Ferrell’s nugget video violated those guidelines in multiple ways, not just by having food on the ride but by documenting the violation explicitly, posting it publicly and generating the kind of widespread attention that made it impossible for the park to treat the incident as a private matter.
The combination of the prior offense, the escalation in the new video and the very public documentation of both produced the lifetime ban that Six Flags announced on May 28.
The Broader Trend This Story Reflects
Allen Ferrell is not the first social media creator to be banned from an amusement park for content made inside that park, and his situation reflects a genuine tension that has been building across the theme park industry as creators with large audiences generate enormous visibility by doing things on rides that the rides’ operators specifically prohibit.
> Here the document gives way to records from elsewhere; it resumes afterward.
Lemma step_ord t s s' :
  t <> T_exit -> inv s -> ord_p s /\ ord_l s -> step gp_over alloc_ok t s = inr s' ->
  ord_p s' /\ ord_l s'.
Proof using.
  intros Ht Hinv Ho Hs. destruct t; [|by eapply reader_ord|by eapply updater_ord|
    by eapply reader_list_ord|by eapply updater_list_ord|by eapply callback_ord|done].
  simpl in Hs. unfold rcu_test_init in Hs. rewrite (inv_ini _ Hinv) in Hs. by injection Hs as <-.
Qed.

Lemma run_ord sched s :
  T_exit ∉ sched -> ginv alloc_ok s -> ord_p s /\ ord_l s ->
  exists s', run gp_over alloc_ok sched s = inr s' /\ ginv alloc_ok s' /\ ord_p s' /\ ord_l s'.
Proof using gp_safe alloc_succeeds.
  intros Hx Hinv Ho.
  apply (steps_inv _ (fun t => t <> T_exit) (fun s => ginv alloc_ok s /\ ord_p s /\ ord_l s)); [| |done].
  - intros t s1 Ht [Hi Ho1].
    destruct (step_goes_on gp_over alloc_ok gp_safe t s1 alloc_succeeds Ht Hi) as (s2 & Hs & Hi2).
    exists s2. split; [done|]. split; [done|]. apply (step_ord t s1); try done. apply Hi.
  - apply Forall_forall. by intros t Ht ->.
Qed.
End order.

Lemma loaded_ord : ord_p loaded /\ ord_l loaded.
Proof.
  assert (value_at (mem loaded) (Some 0%nat) = Some 0) as E0 by reflexivity.
  assert (value_at (mem loaded) (Some 1%nat) = Some 0) as E1 by reflexivity.
  split; split; try done.
  - split; [constructor|by intros; constructor|done].
  - intros x Hx. simpl. change (g_pfoo (mem loaded)) with (Some 0%nat) in Hx. simplify_eq. lia.
  - split; [constructor|by intros; constructor|done].
  - intros x Hx. simpl. change (first (mem loaded)) with (Some 1%nat) in Hx. simplify_eq. lia.
Qed.

(** C17: A reader never goes back in time: when no allocation fails and the module is
    loaded before its threads wake up, whatever the interleaving of the four
    threads and the callbacks, the values each reader prints are in the order in
    which the updaters published them, and none is newer than what is published
    now. *)
Theorem rcu_reads_in_order gp_over alloc_ok sched :
  (forall w, gp_over w = true -> w = ∅) -> (forall n, alloc_ok n = true) -> T_exit ∉ sched ->
  exists s, run gp_over alloc_ok (init_schedule ++ sched) unloaded = inr s /\
    StronglySorted Z.ge (printed ptr_reader (mem s)) /\
    StronglySorted Z.ge (printed list_reader (mem s)) /\
    (forall c, value_at (mem s) (g_pfoo (mem s)) = Some c ->
       Forall (fun x => x <= c) (printed ptr_reader (mem s))) /\
    (forall c, value_at (mem s) (first (mem s)) = Some c ->
       Forall (fun x => x <= c) (printed list_reader (mem s))).
Proof.
  intros Hgp Ha Hx. rewrite steps_app, load_run by done. simpl.
  destruct (run_ord gp_over alloc_ok Hgp Ha sched loaded Hx (loaded_ginv _) loaded_ord)
    as (s & Hr & _ & [[H1 H2 _] _ _] & [[H3 H4 _] _ _]).
  by exists s.
Qed.

(** A reader that holds the old object while a new one is published prints the
    old value, and the new one in its next round. *)
Lemma rcu_reads_in_order_witness :
  exists s, run prompt (fun _ => true) (init_schedule ++ [T_reader; T_reader] ++
      replicate 6 T_updater ++ replicate 5 T_reader) unloaded = inr s /\
    printed ptr_reader (mem s) = [1; 0] /\ StronglySorted Z.ge (printed ptr_reader (mem s)).
Proof.
  destruct (rcu_reads_in_order prompt (fun _ => true) ([T_reader; T_reader] ++
    replicate 6 T_updater ++ replicate 5 T_reader)) as (s & Hr & Hs & _).
  - exact prompt_safe.
  - reflexivity.
  - intros H. cbn [app replicate] in H.
    repeat (apply elem_of_cons in H as [H|H]; [discriminate H|]). by apply not_elem_of_nil in H.
  - exists s. split; [exact Hr|]. split; [|exact Hs].
    assert ((fun x => printed ptr_reader (mem x)) <$> match run prompt (fun _ => true) (init_schedule ++
      [T_reader; T_reader] ++ replicate 6 T_updater ++ replicate 5 T_reader) unloaded with
      | inl _ => None | inr x => Some x end = Some [1; 0]) as E by (vm_compute; reflexivity).
    rewrite Hr in E. simpl in E. injection E as E. exact E.
Defined.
The visibility cuts both ways. A creator who documents themselves doing something impressive and entertaining on a ride generates attention for the park that park operators cannot buy through conventional advertising.
The same creator who documents themselves violating safety rules, especially in a way that makes the violation funny and shareable, creates a specific problem, because the documentation makes enforcement both necessary and difficult. The park cannot pretend it did not happen.
The footage of Ferrell telling the employee about the nuggets in his underwear has been viewed hundreds of thousands of times.
Six Flags’ decision to issue a lifetime ban rather than a temporary one reflects the specific deterrence calculation the industry has been making more frequently as creator-related incidents have multiplied.
A ban that ends after a season provides a clear path for the creator to return, with a new video, after the ban expires. A lifetime ban removes that incentive entirely.
Ferrell accepted the consequence with the same equanimity he brought to reading the original dare.
He got banned for life from his favorite amusement park that he has been visiting since childhood. He managed seven nuggets. The sauce got everywhere. He understood.